Splitting and Allocation

The function split_padded_tensor_dict_into_mb_list areal/utils/data.py477-594 implements intelligent batch splitting. It groups sequences into micro-batches that balance token counts across GPUs. Engines like FSDPEngine and MegatronEngine utilize these utilities to manage the data flow into forward/backward passes.

Sources: areal/utils/data.py477-594

Sequence Packing and Padding

Packing: From Padded to Packed Format

pack_tensor_dict areal/utils/data.py273-322 converts tensors from padded [B, S, ...] format to packed [total_length, ...] format.
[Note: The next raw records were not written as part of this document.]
(** X23. [_getS3URI] does not look at the bucket name it is given: for
    every name asked for, the URI is that of the bucket [test_copy]
    (with the prefix of the environment, if any), in the three-slash
    form, and that bucket name is the one recorded for clean-up. *)
Theorem getS3URI_ignores_name (prefix : option string) (cleanup : list string)
    (bucketName : string) :
  forallb botocore.is_bucket_char (default "" prefix) = true ->
  (_getS3URI prefix cleanup bucketName).1
  = "s3:///" +:+ _prefixBucketName prefix "test_copy"
  /\ S3Storage.parseBucketName (_getS3URI prefix cleanup bucketName).1
     = Ok (_prefixBucketName prefix "test_copy")
  /\ (_getS3URI prefix cleanup bucketName).2
     = cleanup ++ [_prefixBucketName prefix "test_copy"].
Proof.
  intros Hp.
  pose proof (prefixBucketName_chars prefix "test_copy" Hp eq_refl) as Hname.
  unfold _getS3URI. cbn [fst snd].
  rewrite (getS3URI_join _ Hname).
  split; [done|]. split; [|done].
  exact (parseBucketName_bucket "s3" 1 _ (or_introl eq_refl) Hname).
Qed.

End test_helpers.

(** * Concrete runs

    The package run on the concrete collaborators of [Demo]. *)

#[local] Existing Instance Demo.collaborators.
This eliminates padding tokens within a batch, significantly reducing computation and memory overhead for variable-length sequences. For details, see Sequence Packing and Padding.

Sequence Packing Logic

Sources: areal/utils/data.py273-322

Load Balancing with KK and FFD

AReaL supports configurable sequence packing algorithms to improve load balancing across data-parallel ranks.

First Fit Decreasing (FFD): A greedy heuristic that is fast but may lead to imbalance in bimodal distributions areal/utils/seqpack.py196-203
Karmarkar-Karp (KK): The "Largest Differencing Method" which produces near-optimal balance for large-scale RL training areal/utils/seqpack.py163-164

Sources: areal/utils/seqpack.py161-203

Alignment and Memory Optimization

pad_mb_list areal/utils/data.py755-817 applies padding to packed tensors to align them with GPU memory page boundaries (default 256 tokens). This optimization reduces GPU memory fragmentation and ensures compatibility with context parallelism strategies like Ulysses.

Sources: areal/utils/data.py755-817

Normalization and Estimation

Adaptive Normalization

The Normalization class areal/utils/data.py1152-1383 provides flexible normalization for rewards and advantages. It supports different levels (batch, group) and specialized RL techniques like leave-one-out mean areal/utils/data.py1315-1336 to reduce bias. For details, see Normalization and Estimation.

NormConfig areal/api/cli_args.py42-95 controls these behaviors, allowing users to specify mean_level, std_level, and group_size.

Sources: areal/utils/data.py1152-1383 areal/api/cli_args.py42-95

KL Divergence Estimation

KLEstimator areal/utils/data.py1385-1443 computes approximate KL divergence between the current policy and a reference model. It supports multiple estimator types (k1, k2, k3) to balance accuracy and non-negativity constraints.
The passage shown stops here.